実写映画には原作にない名場面が追加された?
――ちょうどいま実写映画の『ゴールデンカムイ』が公開中で好評を博しています。出演者の方々にアイヌ語の指導をなさったとうかがっていますが、ロケにも参加されたのですか。
はい。本当はアイヌ語のセリフが出るすべてのロケに参加したかったんだけど、日程的に、なかなかそうはいきません。だから私自身が立ち会っていないところでアイヌ語のセリフを言うこともあるわけです。そういう時は後で聞かせてもらって、「録音のしなおしを」とお願いすることもありました。
アシㇼパ役の山田杏奈さんには、アイヌ語だけではなく、仕草についても提案しました。アシㇼパが熊を解体する際、両手を上に向けて祈る「オンカミ」(礼拝)をするのは原作になかったもので、予備知識のない人でも「ああこの子は民族が異なるんだな」と分かる、いいシーンになったと思います。

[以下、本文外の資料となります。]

Lemma resolveZodSchema_above_cap node schemaDefs depth :
  10 < depth -> resolveZodSchema node schemaDefs depth = ofType "string".
Proof.
  intros H. unfold resolveZodSchema.
  replace (11 - depth) with 0 by lia. simpl.
  destruct node; [|reflexivity].
  apply Nat.ltb_lt in H. rewrite H. reflexivity.
Qed.

Lemma resolveZodSchema_unknown_identifier name schemaDefs depth :
  depth <= 10 -> JsMap.get name schemaDefs = None ->
  resolveZodSchema (Some (Identifier name)) schemaDefs depth = ofType "object".
Proof.
  intros H G. unfold resolveZodSchema. simpl.
  apply Nat.ltb_ge in H. rewrite H, G. reflexivity.
Qed.

End ZodFacts.

(** ** The decorator-style schema resolver *)

Section NestFacts.
Import Ast Model Nest Spec.

(** Induction on a type annotation through its type parameters and
    members. *)
Section TsTypeInd.
Variable P : tsType -> Prop.
Hypothesis Hstring : P TSStringKeyword.
Hypothesis Hnumber : P TSNumberKeyword.
Hypothesis Hboolean : P TSBooleanKeyword.
Hypothesis Harray : forall t, P t -> P (TSArrayType t).
Hypothesis Hreference : forall n ps,
  (forall l, ps = Some l -> Forall P l) -> P (TSTypeReference n ps).
Hypothesis Hliteral : forall ms,
  Forall (fun m => forall k t, m = TSPropertySignature k (Some t) -> P t) ms ->
  P (TSTypeLiteral ms).
Hypothesis Hother : P TSOtherType.

Fixpoint tsType_nested_ind (t : tsType) : P t :=
  match t with
  | TSStringKeyword => Hstring
  | TSNumberKeyword => Hnumber
  | TSBooleanKeyword => Hboolean
  | TSArrayType e => Harray e (tsType_nested_ind e)
  | TSTypeReference n ps =>
      Hreference n ps
        (match ps as ps0 return forall l, ps0 = Some l -> Forall P l with
         | Some l0 =>
             fun l E =>
               match E in _ = o return match o with Some l' => Forall P l' | None => True end with
               | eq_refl =>
                   (fix all (l1 : list tsType) : Forall P l1 :=
                      match l1 with
                      | [] => Forall_nil P
                      | x :: l2 => Forall_cons x (tsType_nested_ind x) (all l2)
                      end) l0
               end
         | None => fun l E => match E in _ = o return match o with Some l' => Forall P l' | None => True end with eq_refl => I end
         end)
  | TSTypeLiteral ms =>
      Hliteral ms
        ((fix all (l1 : list tsMember)
            : Forall (fun m => forall k t, m = TSPropertySignature k (Some t) -> P t) l1 :=
            match l1 with
            | [] => Forall_nil _
            | m :: l2 =>
                Forall_cons m
                  (match m as m0 return forall k t, m0 = TSPropertySignature k (Some t) -> P t with
                   | TSPropertySignature k0 (Some t0) =>
                       fun k t E =>
                         match E in _ = m1
                               return match m1 with
                                      | TSPropertySignature _ (Some t1) => P t1
                                      | _ => True
                                      end with
                         | eq_refl => tsType_nested_ind t0
                         end
                   | TSPropertySignature k0 None =>
                       fun k t E =>
                         match E in _ = m1
                               return match m1 with
                                      | TSPropertySignature _ (Some t1) => P t1
                                      | _ => True
                                      end with
                         | eq_refl => I
                         end
                   | TSOtherMember =>
                       fun k t E =>
                         match E in _ = m1
                               return match m1 with
                                      | TSPropertySignature _ (Some t1) => P t1
                                      | _ => True
                                      end with
                         | eq_refl => I
                         end
                   end)
                  (all l2)
            end) ms)
  | TSOtherType => Hother
  end.
End TsTypeInd.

――「アイヌ語監修」のみだった原作の時とは違い、映画では「文化監修」としてもクレジットされていましたが、コタン(村)の場面等、美術スタッフの方とはまた違ったこだわりを発揮されたのではないでしょうか。
小道具なんかは美術の方がそろえてくれるので、そこには口出ししませんが、配置にはこだわりましたね。家の中で、どういう風に物を配置するか。実際に立ち会って、「これは要らないですね」「これも要らないです」って、「要らない」がほとんどなんですよ。「ここに置いとくのは変だから、そっちに移して」とかね。そんなことをやっていました。
――今回のご著書でも、アイヌの伝統的なチセ(家)の中での席順について解説されていましたが(第二章 コタンの生活風景)、映画を観るとちゃんとその通りに座っていましたね。

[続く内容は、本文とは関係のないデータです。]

(** * mediawiki-utils-go: the deploy subcommand of package [internal]

    A shallow embedding of the deploy subcommand: flag resolution,
    [validateConfig], the step executors and [executeDeploy].  External
    processes are a collaborator [run] acting on an abstract [World]; the
    package-level variables [HOSTNAME], [VALIDEXTENSIONS] and [VALIDSKINS]
    are an explicit record threaded through the calls that read them. *)

From Stdlib Require Import String Ascii List Bool ZArith.
Import ListNotations.
Local Open Scope string_scope.
Local Open Scope list_scope.

Infix "+++" := String.append (at level 60, right associativity).

(** ** Go values *)

(** Go [error] values produced by this package: the error of a finished
    process, [fmt.Errorf] of a plain message, and [fmt.Errorf] wrapping
    another error with [%w]. *)
Inductive error : Type :=
| ProcessError (msg : string)
| Errorf (msg : string)
| ErrorfW (msg : string) (err : error).

(** [err.Error()]. *)
Fixpoint Error (e : error) : string :=
  match e with
  | ProcessError msg => msg
  | Errorf msg => msg
  | ErrorfW msg err => msg +++ Error err
  end.

(** [strings.Split(s, sep)] for a one-character separator: the pieces
    between separators, one more than there are separators. *)
Fixpoint Split (s : string) (sep : ascii) : list string :=
  match s with
  | EmptyString => [EmptyString]
  | String c s' =>
      let r := Split s' sep in
      if Ascii.eqb c sep then EmptyString :: r
      else match r with
           | [] => [String c EmptyString]
           | h :: t => String c h :: t
           end
  end.

Definition comma : ascii := ","%char.
Definition space : ascii := " "%char.
Definition dot : ascii := "."%char.

(** helper to check if a []string array contains a specific item *)
Fixpoint contains (slice : list string) (item : string) : bool :=
  match slice with
  | [] => false
  | s :: rest => if String.eqb s item then true else contains rest item
  end.

(** ** Constants and package-level state *)

Definition DEPLOYUSER := "mediawikiuser".
Definition EXTENSIONPATH := "/prod/mediawiki-staging/extensions/".
Definition SKINPATH := "/prod/mediawiki-staging/skins/".
Definition STAGINGPATH := "/prod/mediawiki-staging".
Definition PRODUCTIONPATH := "/prod/mediawiki".
Definition ALLSERVERS := ["mw1"; "mw2"; "mwtask1"].

(** The package-level variables.  A Go [var x []string] starts out nil,
    which ranges like the empty slice. *)
Record Globals : Type := mkGlobals {
  HOSTNAME : string;
  VALIDEXTENSIONS : list string;
  VALIDSKINS : list string
}.

Definition globals0 : Globals :=
  {| HOSTNAME := ""; VALIDEXTENSIONS := []; VALIDSKINS := [] |}.

(** all possible deploy options *)
Record DeployConfig : Type := mkConfig {
  UpgradeExtensions : list string;
  UpgradeSkins : list string;
  UpgradeVendor : bool;
  UpgradeWorld : bool;
  L10n : bool;
  Lang : string;
  Servers : list string;
  IgnoreTime : bool;
  Force : bool
}.

(** The values of the flag set after [deployCmd.Parse(args)]. *)
Record Flags : Type := mkFlags {
  upgradeExtensions : string;
  upgradeSkins : string;
  upgradeVendor : bool;
  upgradeWorld : bool;
  l10n : bool;
  lang : string;
  servers : string;
  ignoreTime : bool;
  force : bool
}.

Definition flags0 : Flags :=
  {| upgradeExtensions := ""; upgradeSkins := ""; upgradeVendor := false;
     upgradeWorld := false; l10n := false; lang := ""; servers := "";
     ignoreTime := false; force := false |}.

(** Parse the flags passed to the script so we know what we're doing *)
Definition parseFlags (f : Flags) : DeployConfig :=
  {| UpgradeExtensions :=
       if String.eqb f.(upgradeExtensions) "" then []
       else Split f.(upgradeExtensions) comma;
     UpgradeSkins :=
       if String.eqb f.(upgradeSkins) "" then []
       else Split f.(upgradeSkins) comma;
     UpgradeVendor := f.(upgradeVendor);
     UpgradeWorld := f.(upgradeWorld);
     L10n := f.(l10n);
     Lang := f.(lang);
     Servers :=
       if String.eqb f.(servers) "" then []
       else if String.eqb f.(servers) "all" then ALLSERVERS
       else Split f.(servers) comma;
     IgnoreTime := f.(ignoreTime);
     Force := f.(force) |}.

(** ** Validation *)

(** One validation loop: the first name of the range that the valid list
    does not contain, the point where the loop returns. *)
Fixpoint first_invalid (valid names : list string) : option string :=
  match names with
  | [] => None
  | x :: rest =>
      if negb (contains valid x) then Some x else first_invalid valid rest
  end.

Definition errNoServers : error := Errorf "at least one server required".
Definition errLangNeedsL10n : error := Errorf "--lang requires --l10n flag".
Definition errInvalidExtension (ext : string) : error :=
  Errorf ("invalid extension: " +++ ext).
Definition errInvalidSkin (skin : string) : error :=
  Errorf ("invalid skin: " +++ skin).

(** validate that what the user asked for is actually valid *)
Definition validateConfig (g : Globals) (config : DeployConfig) : option error :=
  match first_invalid g.(VALIDEXTENSIONS) config.(UpgradeExtensions) with
  | Some ext => Some (errInvalidExtension ext)
  | None =>
      match first_invalid g.(VALIDSKINS) config.(UpgradeSkins) with
      | Some skin => Some (errInvalidSkin skin)
      | None =>
          if Nat.eqb (length config.(Servers)) 0 then Some errNoServers
          else if negb (String.eqb config.(Lang) "") && negb config.(L10n)
               then Some errLangNeedsL10n
               else None
      end
  end.

(** ** External commands, the trace, and the state monad *)

(** An [exec.Cmd] as this package builds it: program, arguments, working
    directory ([""] is the caller's) and whether stdout and stderr are
    forwarded to the process's own. *)
Record Cmd : Type := mkCmd {
  Path : string;
  Args : list string;
  Dir : string;
  Stdio : bool
}.

(** The six kinds of step the orchestrator drives. *)
Inductive Step : Type :=
| DependencyUpdate
| ExtensionUpdate (ext : string)
| SkinUpdate (skin : string)
| LocalSync
| LocalizationRebuild (lang : string)
| RemoteSync (server : string).


(** An entry of a directory listing: name and [IsDir()]. *)
Record DirEntry : Type := mkEntry { Name : string; IsDir : bool }.

(** How a run of the subcommand ends: [log.Fatal] / [os.Exit(1)] with the
    error that caused it, or the final "Deploy completed successfully". *)
Inductive Outcome : Type :=
| Fatal (err : error)
| Completed.

(** The state threaded through a run: the outside world, every external
    command run so far with its result, and every step the orchestrator
    has finished with its result (both oldest first). *)
Record State (World : Type) : Type := mkState {
  world : World;
  cmds : list (Cmd * option error);
  steps : list (Step * option error)
}.
Arguments mkState {World}.
Arguments world {World}.
Arguments cmds {World}.
Arguments steps {World}.

Definition init {World : Type} (w : World) : State World :=
  {| world := w; cmds := []; steps := [] |}.

(** The steps of a trace, without their results. *)
Definition attempted {World : Type} (st : State World) : list Step :=
  map fst st.(steps).

(** The commands of a trace, without their results. *)
Definition issued {World : Type} (st : State World) : list Cmd :=
  map fst st.(cmds).

Definition M (World A : Type) : Type := State World -> A * State World.

Definition ret {World A : Type} (a : A) : M World A := fun st => (a, st).

Definition bind {World A B : Type} (m : M World A) (k : A -> M World B)
  : M World B :=
  fun st => let (a, st') := m st in k a st'.

Declare Scope deploy_scope.
Delimit Scope deploy_scope with deploy.
Notation "x <- m ;; k" := (bind m (fun x => k))
  (at level 100, m at next level, right associativity) : deploy_scope.
Local Open Scope deploy_scope.

(** [for _, x := range l { if err := body(x); err != nil { return err } }] *)
Fixpoint range_err {World : Type} (l : list string)
  (body : string -> M World (option error)) : M World (option error) :=
  match l with
  | [] => ret None
  | x :: rest =>
      err <- body x ;;
      match err with
      | Some e => ret (Some e)
      | None => range_err rest body
      end
  end.

(** A range loop of [executeDeploy]: the body updates [exitCodes] or makes
    the function return ([inl err]). *)
Fixpoint range {World : Type} (l : list string)
  (body : string -> list Z -> M World (error + list Z))
  (exitCodes : list Z) : M World (error + list Z) :=
  match l with
  | [] => ret (inr exitCodes)
  | x :: rest =>
      r <- body x exitCodes ;;
      match r with
      | inl err => ret (inl err)
      | inr exitCodes => range rest body exitCodes
      end
  end.

(** The closing loop of [executeDeploy] over [exitCodes]. *)
Fixpoint scanExitCodes (exitCodes : list Z) : option error :=
  match exitCodes with
  | [] => None
  | code :: rest =>
      if negb (Z.eqb code 0) then Some (Errorf "deployment completed with errors")
      else scanExitCodes rest
  end.

(** The arguments [runRsync] hands to rsync. *)
Definition rsyncArgs (params src dst : string) : list string :=
  Split params space ++ ["-r"; "--delete"; "--exclude=.*"; src; dst].

(** The command [runCommand] builds. *)
Definition command (name : string) (args : list string) : Cmd :=
  {| Path := name; Args := args; Dir := ""; Stdio := true |}.

(** ** rsync's reading of an argument list

    For the options this package passes: [-e] takes the argument after it
    as the remote-shell command; any other argument that starts with a
    dash is an option without a separate value; what remains are the
    transfer endpoints, sources first and the destination last. *)
Definition isOption (a : string) : bool :=
  match a with
  | String c _ => Ascii.eqb c "-"%char
  | EmptyString => false
  end.

Fixpoint rsyncParse (afterE : bool) (args : list string) : list string :=
  match args with
  | [] => []
  | a :: rest =>
      if afterE then rsyncParse false rest
      else if String.eqb a "-e" then rsyncParse true rest
      else if isOption a then rsyncParse false rest
      else a :: rsyncParse false rest
  end.

Definition rsyncEndpoints (args : list string) : list string :=
  rsyncParse false args.

(** The remote-shell command rsync is given: the argument after [-e]. *)
Fixpoint rsyncRemoteShell (args : list string) : option string :=
  match args with
  | [] => None
  | a :: rest =>
      if String.eqb a "-e" then
        match rest with
        | [] => None
        | v :: _ => Some v
        end
      else rsyncRemoteShell rest
  end.

(** ** Concrete collaborators, for running the model on examples *)

Definition exitStatus1 : error := ProcessError "exit status 1".

(** A world in which the commands selected by [bad] exit non-zero and all
    others succeed. *)
Definition failing (bad : Cmd -> bool) (c : Cmd) (w : unit)
  : unit * option error :=
  (w, if bad c then Some exitStatus1 else None).

(** A world in which every command succeeds. *)
Definition quiet : Cmd -> unit -> unit * option error :=
  failing (fun _ => false).

(** Commands whose last argument is [a] (for rsync: the destination). *)
Definition lastArgIs (a : string) (c : Cmd) : bool :=
  String.eqb (last c.(Args) "") a.

(** Commands of program [p]. *)
Definition programIs (p : string) (c : Cmd) : bool :=
  String.eqb c.(Path) p.

(** A staging tree with one extension and one skin under version control,
    and a plain file next to each. *)
Definition demoReadDir (path : string) : error + list DirEntry :=
  if String.eqb path EXTENSIONPATH then
    inr [ {| Name := "Foo"; IsDir := true |};
          {| Name := "README"; IsDir := false |} ]
  else if String.eqb path SKINPATH then
    inr [ {| Name := "Vector"; IsDir := true |};
          {| Name := "README"; IsDir := false |} ]
  else inl (ProcessError "no such file or directory").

それは原作漫画の時からそうなっていますからね。撮影現場でも、主人側がこちらに座って、主人公の杉元(山﨑賢人)はお客さんだからあっちに座って、そしてロルンプヤㇻ(「神窓」)のある側は通っちゃダメと、そういうことは指示しました。
――そうしたリアリティについて、原作の画づくりと、実写映画の画づくりを比べて、なにか発見はありましたか。
原作は野田先生がしっかり調べて描かれていますが、例えば屋内の場面で、部屋の隅から隅まで360度全部気にすることは、おそらくありませんよね。アニメでも同様です。構図を決めたら、そこに納まる物だけを丁寧に描きこんでいけばいいでしょう。
ところが映画の場合、カメラがどう動いて、なにが写るかわからない。ぐるっと見回した時に、全体がそれらしくなっていないといけないわけですよ。要するに漫画やアニメではそこまで気にしなくてよい部分についても、なんらかの監修をする必要が出てきます。家の作りはどうなっているかとか、骨組みはどうなっているか、物はどういう配置か、一生懸命調べなければいけませんでした。
それでも、分からないことはたくさんあります。いま生きている人はもちろん、その前の世代の、私たちが(30年以上前にフィールドワークで)話を聞いてきた人たちだって、アシㇼパたちのような生活はしていなかったんですから。分からないところは「こうであるはずはない」という選択肢を排除していって、辻褄を合わせてゆく他ない。その点が大変でした。